Non posso parlare in generale perché in questo io sono stata molto fortunata: da tempo immemorabile ho amici e conoscenti che seguivano la mia evoluzione, il mio lavoro, ed erano al corrente del mio lungo cambiamento, perciò, non appena ho cominciato davvero, tutti coloro che avevano una necessità legata all’illustrazione mi hanno contattata e sono loro molto grata. Ho avuto l’occasione di illustrare il nuovo Sito di Officine del Minotauro, di fare divertentissime etichette di vino per la cantina toscana Le Bertille, di lavorare in molti campi diversi. Per me il primo anno è stato un laboratorio personale: ho ricevuto un po’ di richieste, ho cercato occasioni, ho partecipato al concorso Tapirulan dove sono stata selezionata, ma soprattutto ho fatto una ricerca su me stessa ed un’esplorazione del lavoro. Non avevo mai agito, sul piano professionale, fuori dai Tribunali, e quindi ogni occasione, perché cercata da me o perché sono stata contattata, l’ho vissuta come una prova, un esperimento, una tappa di una evoluzione. È stato al seguito di questo primo anno trascorso così che ho iniziato a inviare il mio portfolio via email, come l’ho inviato a te a novembre 2020, in cerca di nuove opportunità. Per me è vitale oggi rispondere positivamente a coloro che mi commissionano un lavoro, con amore, dedizione e puntualità, ma è anche importantissimo guardarmi intorno, farmi avanti senza paura di ricevere anche qualche fisiologico “no”. Essendo ancora agli inizi, spero di avere davanti una lunga strada.
Per un’illustrazione de L’Espresso hai citato il dipinto “Tre donne” di Umberto Boccioni. Quali sono i tuoi riferimenti artistici? Quali classici e quali contemporanei?

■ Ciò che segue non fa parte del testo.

Lemma replay_step_exhausted (trs : list Trade) (st : Replay) (d : string) :
  (List.length trs <= rp_tradeIndex st)%nat -> replay_step trs st d = st.
Proof.
  intros H. unfold replay_step. rewrite skipn_all2 by exact H. reflexivity.
Qed.

Lemma equity_loop_stuck (trs : list Trade) (prices : list num) (st : Replay)
      (t : Trade) (labels : list string) :
  nth_error trs (rp_tradeIndex st) = Some t ->
  (forall d, In d labels -> t_date t <> Some d) ->
  forall i,
    equity_loop trs prices labels i st
    = equity_loop (firstn (rp_tradeIndex st) trs) prices labels i st.
Proof.
  intros Hn. induction labels as [|d labels IH]; intros Hd i; simpl.
  - reflexivity.
  - rewrite (@replay_step_stuck trs st t d Hn) by (apply Hd; left; reflexivity).
    rewrite replay_step_exhausted
      by (rewrite length_firstn; apply Nat.le_min_l).
    rewrite IH; [reflexivity|]. intros d' H. apply Hd. right. exact H.
Qed.

(** C10: the replay walks the log with one cursor.  At each timestamp it
    applies the maximal run of trades, starting at the cursor, that carry
    that timestamp, and the point of that timestamp is worth
    [cash + position * price] for the cash and position the replay has
    reached.  Once the walk of [l1] leaves the cursor on a trade [t]
    whose date occurs nowhere in the remaining labels [l2], the cursor
    stays there: every later point is computed from the cash and
    position reached at the end of [l1], and the curve is the one of the
    log cut before [t], so neither [t] nor any later trade is applied,
    whatever their dates. *)
Theorem cursor_stuck :
  forall (trs : list Trade) (prices : list num) (l1 l2 : list string)
         (c0 : num) (t : Trade),
    let st1 := replay_after trs l1 (init_replay c0) in
    nth_error trs (rp_tradeIndex st1) = Some t ->
    (forall d, In d l2 -> t_date t <> Some d) ->
    (forall st date pre post,
        skipn (rp_tradeIndex st) trs = pre ++ post ->
        Forall (fun t' => t_date t' = Some date) pre ->
        (forall t', hd_error post = Some t' -> t_date t' <> Some date) ->
        replay_step trs st date
        = mkReplay (fst (last_ledger pre (rp_cash st, rp_position st)))
                   (snd (last_ledger pre (rp_cash st, rp_position st)))
                   (rp_tradeIndex st + List.length pre))
    /\ replay_after trs (l1 ++ l2) (init_replay c0) = st1
    /\ (forall n date,
           nth_error (l1 ++ l2) n = Some date ->
           nth_error (computeEquityCurve trs prices (l1 ++ l2) c0) n
           = Some (let st' :=
                     if (n <? List.length l1)%nat
                     then replay_after trs (firstn (S n) l1) (init_replay c0)
                     else st1 in
                   mkEquityPoint date
                     (rp_cash st' + rp_position st' * mark_price prices n)%num))
    /\ computeEquityCurve trs prices (l1 ++ l2) c0
       = computeEquityCurve (firstn (rp_tradeIndex st1) trs) prices
                            (l1 ++ l2) c0.
Proof.
  intros trs prices l1 l2 c0 t st1 Hn Hd. split; [|split; [|split]].
  - intros st date pre post E Hpre Hpost. unfold replay_step. rewrite E.
    apply apply_trades_run; assumption.
  - unfold replay_after. rewrite fold_left_app.
    apply (@replay_after_stuck trs st1 t l2 Hn Hd).
  - intros n date Hdate. unfold computeEquityCurve.
    rewrite (@equity_loop_nth trs prices (l1 ++ l2) n 0 _ date Hdate).
    cbv zeta. rewrite Nat.add_0_l.
    assert (Hst : replay_after trs (firstn (S n) (l1 ++ l2)) (init_replay c0)
                  = if (n <? List.length l1)%nat
                    then replay_after trs (firstn (S n) l1) (init_replay c0)
                    else st1).
    { rewrite firstn_app. destruct (n <? List.length l1)%nat eqn:L.
      - apply Nat.ltb_lt in L.
        replace (S n - List.length l1)%nat with 0%nat by lia.
        rewrite firstn_O, app_nil_r. reflexivity.
      - apply Nat.ltb_ge in L. rewrite firstn_all2 by lia.
        unfold replay_after at 1. rewrite fold_left_app.
        apply (@replay_after_stuck trs st1 t _ Hn).
        intros d Hin. apply Hd.
        rewrite <- (firstn_skipn (S n - List.length l1) l2).
        apply in_or_app. left. exact Hin. }
    rewrite Hst. reflexivity.
  - unfold computeEquityCurve. rewrite !equity_loop_app.
    fold st1.
    rewrite (@replay_after_firstn trs (rp_tradeIndex st1) l1) by (fold st1; lia).
    rewrite (@equity_loop_firstn trs prices (rp_tradeIndex st1) l1)
      by (fold st1; lia).
    fold st1. f_equal.
    apply (@equity_loop_stuck trs prices st1 t l2 Hn Hd).
Qed.

Lemma cursor_stuck_witness :
  nth_error
    (computeEquityCurve
       [trade_on buy "a" 90 1; trade_on sell "x" 100 0; trade_on buy "c" 80 2]
       (map of_Z [10; 12; 15]%Z) (["a"]%string ++ ["b"; "c"]%string)
       (of_Z 100)) 2
  = Some (mkEquityPoint "c" (of_Z 90 + of_Z 1 * of_Z 15)%num).
Proof.
  refine (proj1 (proj2 (proj2 (@cursor_stuck
     [trade_on buy "a" 90 1; trade_on sell "x" 100 0; trade_on buy "c" 80 2]
     (map of_Z [10; 12; 15]%Z) ["a"]%string ["b"; "c"]%string (of_Z 100)
     (trade_on sell "x" 100 0) eq_refl _))) 2%nat "c"%string eq_refl).
  intros d [<- | [<- | []]]; discriminate.
Defined.

(** The run of the witness: the Buy dated ["a"] is applied and the
    points are worth [90 + 1 * price], that is 100, 102 and 105; the
    trade dated ["x"] stops the cursor at index 1, so the Buy dated
    ["c"], which would make the last point [80 + 2 * 15 = 110], is never
    applied. *)
Lemma cursor_stuck_run :
  let trs := [trade_on buy "a" 90 1; trade_on sell "x" 100 0;
              trade_on buy "c" 80 2] in
  let prices := map of_Z [10; 12; 15]%Z in
  computeEquityCurve trs prices ["a"; "b"; "c"]%string (of_Z 100)
  = [mkEquityPoint "a" (of_Z 100); mkEquityPoint "b" (of_Z 102);
     mkEquityPoint "c" (of_Z 105)]
  /\ replay_after trs ["a"; "b"; "c"]%string (init_replay (of_Z 100))
     = mkReplay (of_Z 90) (of_Z 1) 1
  /\ computeEquityCurve [trade_on buy "a" 90 1; trade_on buy "c" 80 2]
                        prices ["a"; "b"; "c"]%string (of_Z 100)
     = [mkEquityPoint "a" (of_Z 100); mkEquityPoint "b" (of_Z 102);
        mkEquityPoint "c" (of_Z 110)].
Proof. repeat split. Qed.

(** ** The equity curve against its description *)

Lemma aligned_dates (trs : list Trade) (labels : list string) :
  aligned trs labels ->
  Forall (fun t => exists d, t_date t = Some d /\ In d labels) trs.
Proof.
  induction 1 as [labels | t trs date labels Ht _ IH | trs date labels _ IH].
  - constructor.
  - constructor; [|exact IH]. exists date. split; [exact Ht | left; reflexivity].
  - eapply Forall_impl; [|exact IH]. simpl.
    intros t [d [Hd Hin]]. exists d. split; [exact Hd | right; exact Hin].
Qed.

Lemma aligned_split (trs : list Trade) (d : string) (ls : list string) :
  aligned trs (d :: ls) ->
  exists pre post,
    trs = pre ++ post
    /\ Forall (fun t => t_date t = Some d) pre
    /\ aligned post ls.
Proof.
  intros H. remember (d :: ls) as L eqn:EL. revert d ls EL.
  induction H as [labels | t trs date labels Ht _ IH | trs date labels H _];
    intros d ls EL.
  - exists [], []. repeat split; constructor.
  - injection EL as -> ->.
    destruct (IH d ls eq_refl) as [pre [post [E [Hpre Hpost]]]].
    exists (t :: pre), post. rewrite E. repeat split; trivial.
    constructor; assumption.
  - injection EL as -> ->. exists [], trs. repeat split; trivial.
Qed.

Lemma trades_on_all (d : string) (pre : list Trade) :
  Forall (fun t => t_date t = Some d) pre -> trades_on pre d = pre.
Proof.
  induction 1 as [|t pre Ht _ IH]; simpl; [reflexivity|].
  rewrite (proj2 (Label_eqb_Some _ _) Ht). f_equal. exact IH.
Qed.

Lemma trades_on_none (d : string) (l : list Trade) :
  Forall (fun t => t_date t <> Some d) l -> trades_on l d = [].
Proof.
  induction 1 as [|t l Ht _ IH]; simpl; [reflexivity|].
  destruct (Label_eqb (t_date t) (Some d)) eqn:E; [|exact IH].
  apply Label_eqb_Some in E. contradiction.
Qed.

Lemma equity_loop_by_timestamp (trs : list Trade) (prices : list num) :
  forall (ls : list string) (done rest : list Trade) (i : nat) (st : Replay),
    trs = done ++ rest ->
    rp_tradeIndex st = List.length done ->
    NoDup ls ->
    aligned rest ls ->
    Forall (fun t => forall d, In d ls -> t_date t <> Some d) done ->
    equity_loop trs prices ls i st
    = equity_by_timestamp trs prices ls i (rp_cash st, rp_position st).
Proof.
  induction ls as [|d ls IH]; intros done rest i st E Hix Hnd Hal Hdone.
  - reflexivity.
  - cbn [equity_loop equity_by_timestamp].
    destruct (aligned_split Hal) as [pre [post [Er [Hpre Hpost]]]].
    inversion Hnd as [|? ? Hnotin Hnd']; subst.
    assert (Hpost_d : Forall (fun t => t_date t <> Some d) post).
    { eapply Forall_impl; [|exact (aligned_dates Hpost)]. simpl.
      intros t [d' [E' Hin]] Ed. rewrite E' in Ed. injection Ed as ->.
      contradiction. }
    assert (Hstep : replay_step (done ++ pre ++ post) st d
                    = mkReplay
                        (fst (last_ledger pre (rp_cash st, rp_position st)))
                        (snd (last_ledger pre (rp_cash st, rp_position st)))
                        (rp_tradeIndex st + List.length pre)).
    { unfold replay_step.
      replace (skipn (rp_tradeIndex st) (done ++ pre ++ post))
        with (pre ++ post)
        by (rewrite Hix, skipn_app, Nat.sub_diag, skipn_all; reflexivity).
      apply apply_trades_run; [exact Hpre|].
      intros t Ht. destruct post as [|t' post]; [discriminate|].
      injection Ht as ->. inversion Hpost_d; assumption. }
    assert (Hon : trades_on (done ++ pre ++ post) d = pre).
    { unfold trades_on. rewrite !filter_app.
      fold (trades_on done d) (trades_on pre d) (trades_on post d).
      rewrite (trades_on_all Hpre), (trades_on_none Hpost_d).
      rewrite trades_on_none; [rewrite app_nil_r; reflexivity|].
      eapply Forall_impl; [|exact Hdone]. simpl.
      intros t Ht. apply Ht. left. reflexivity. }
    rewrite Hstep, Hon. cbn [rp_cash rp_position]. f_equal.
    rewrite (IH (done ++ pre) post).
    + cbn [rp_cash rp_position]. rewrite <- surjective_pairing. reflexivity.
    + rewrite <- app_assoc. reflexivity.
    + cbn [rp_tradeIndex]. rewrite length_app. lia.
    + exact Hnd'.
    + exact Hpost.
    + apply Forall_app. split.
      * eapply Forall_impl; [|exact Hdone]. simpl.
        intros t Ht d' Hin. apply Ht. right. exact Hin.
      * eapply Forall_impl; [|exact Hpre]. simpl.
        intros t Ht d' Hin Ed. rewrite Ht in Ed. injection Ed as ->.
        contradiction.
Qed.
(** * convert_series.py

    A shallow embedding of the script [convert_series.py] and the proofs of
    the properties its specification states.

    The script reads a text file line by line, turns every non-blank line
    into a record [{id, title, year, rating}] and prints the list of
    records as JSON.  It is twenty lines of module-level code that lean on
    a handful of Python built-ins ([str.strip], [in], [str.split], [int],
    [str], [enumerate], [open], [json.dump]); the first part of this file
    embeds those built-ins as CPython (3.6 and later) implements them, the
    second the script itself, statement by statement, and the rest states
    and proves the properties. *)

From Stdlib Require Import ZArith NArith List Bool Lia String Ascii.
From Stdlib Require Import DecimalPos DecimalZ Sorted FinFun.
Import ListNotations.

(** ** Text

    A Python [str] is a sequence of Unicode code points. *)

Definition char := N.
Definition unicode := list char.

(** String literals of this file are written as UTF-8 text; [lit] reads
    the bytes of the literal back into code points (one to four bytes per
    code point). *)

Fixpoint bytes_of (s : string) : list N :=
  match s with
  | EmptyString => []
  | String a r => N_of_ascii a :: bytes_of r
  end.

Fixpoint utf8 (bs : list N) : unicode :=
  match bs with
  | [] => []
  | b :: r =>
      if (b <? 128)%N then b :: utf8 r
      else if (b <? 224)%N then
        match r with
        | b1 :: r1 => ((b - 192) * 64 + (b1 - 128))%N :: utf8 r1
        | _ => []
        end
      else if (b <? 240)%N then
        match r with
        | b1 :: b2 :: r2 =>
            ((b - 224) * 4096 + (b1 - 128) * 64 + (b2 - 128))%N :: utf8 r2
        | _ => []
        end
      else
        match r with
        | b1 :: b2 :: b3 :: r3 =>
            ((b - 240) * 262144 + (b1 - 128) * 4096
             + (b2 - 128) * 64 + (b3 - 128))%N :: utf8 r3
        | _ => []
        end
  end.

Definition lit (s : string) : unicode := utf8 (bytes_of s).

(** A few code points the script and the JSON encoder name. *)

Definition SPACE : char := 32%N.
Definition EM_DASH : char := 8212%N.
Definition NEWLINE : char := 10%N.
Definition QUOTE : char := 34%N.
Definition UNDERSCORE : char := 95%N.

(** ** Exceptions

    The exceptions that can occur in the script.  In Python
    [UnicodeDecodeError] and [UnicodeEncodeError] are subclasses of
    [ValueError]. *)

Inductive exn : Type :=
| ValueError
| UnicodeDecodeError
| UnicodeEncodeError
| OSError.

Definition isinstance_ValueError (e : exn) : bool :=
  match e with
  | ValueError | UnicodeDecodeError | UnicodeEncodeError => true
  | OSError => false
  end.

Inductive result (A : Type) : Type :=
| Ok (a : A)
| Raise (e : exn).

Arguments Ok {A} a.
Arguments Raise {A} e.

Definition bind {A B} (r : result A) (k : A -> result B) : result B :=
  match r with
  | Ok a => k a
  | Raise e => Raise e
  end.

Notation "x <- c ;; k" := (bind c (fun x => k))
  (at level 61, c at next level, right associativity).
Notation "' pat <- c ;; k" := (bind c (fun x => match x with pat => k end))
  (at level 61, pat pattern, c at next level, right associativity).

(** [try: body / except ValueError: handler]. *)

Definition try_except_ValueError {A} (body : result A) (handler : result A)
  : result A :=
  match body with
  | Ok a => Ok a
  | Raise e => if isinstance_ValueError e then handler else Raise e
  end.

(** ** The interpreter

    Two things [int()] consults belong to the interpreter that runs the
    script and not to the script: the decimal digits of the Unicode
    database (they grow with every Unicode version) and the limit on the
    number of digits of a decimal literal ([sys.get_int_max_str_digits()],
    where [0] means no limit, which is also the behaviour of the
    interpreters that predate the limit).

    Unicode encodes the decimal digits of a script as ten consecutive code
    points in ascending order, so the database is given by its digits
    zero. *)

Record interp : Type := {
  decimal_zeros : list char;
  max_str_digits : N
}.

(** [Py_UNICODE_TODECIMAL]: the value of a decimal digit ([None] for the
    [-1] of the C function). *)

Definition Py_UNICODE_TODECIMAL (py : interp) (c : char) : option N :=
  match List.find (fun z => (z <=? c) && (c <? z + 10))%N (decimal_zeros py) with
  | Some z => Some (c - z)%N
  | None => None
  end.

È vero, abbiamo parlato di quel meraviglioso dipinto come riferimento visuale per un’illustrazione concepita insieme che aveva donne di diverse età ed in diverse posizioni. Avevo da poco avuto occasione di ammirarlo alle Gallerie d’Italia. I riferimenti per me sono gli artisti dei movimenti nati all’inizio del Novecento in Europa e che hanno poi attraversato tutto il secolo scorso. Il luogo più interessante è la casa di Peggy Guggenheim a Venezia, un monumento alla storia dell’arte del Novecento nella città più bella del mondo. Ci sono andata per la prima volta da ragazzina con la mia mamma e non ricordo di aver mai più provato un’emozione simile per un luogo. Era, come è, surreale. Penso, comunque, che l’ispirazione venga in generale da tutto ciò che ci circonda: amo moltissimo la letteratura. Ivan Canu, il direttore della scuola che ho frequentato e illustratore di riferimento per l’Espresso, ci ha parlato di quanto finisca tutto dentro il nostro lavoro di illustratori: arte, teatro, letteratura, cinema. Spesso mi ritrovo ad ascoltare libri narrati mentre disegno. Gli autori: Eva Cantarella, che è stata mia insegnante all’università, Natalia Ginzburg, Elsa Morante, la prima Oriana Fallaci, Emmanuel Carrère, persino i Promessi Sposi (divertentissimo)! Ho comunque dei punti fermi, che non c’entrano nulla l’uno con l’altro: l’antica Grecia per le inesauribili storie e per il ragionamento, i romani per la legge, l’Italia di Giotto e Dante (benché la mia ignoranza in tema sia sconfinata), mi piacciono le lingue straniere, in particolare il francese (anche se non sono per niente portata). Amo guardarmi intorno nei viaggi (ho viaggiato tantissimo, quando ancora si poteva) e i film di Woody Allen, altro pilastro del mio confuso e variopinto edificio mentale. Quanto ai pittori, non sono granché originale: ho una venerazione per Pablo Picasso (altro motivo per il quale adoro lavorare vicino alla ceramica). Guernica è per me l’opera più importante di quel secolo, ed in assoluto. Amo Frida Kahlo e Jean-Michel Basquiat per aver raccontato la crudeltà che subiscono i diversi, così come Henri de Toulouse Lautrec, Schiele, il commovente Van Gogh, Chagall e Modigliani. Tra gli artisti contemporanei, ammiro profondamente il lavoro di David Hockney e di Louise Bourgeois.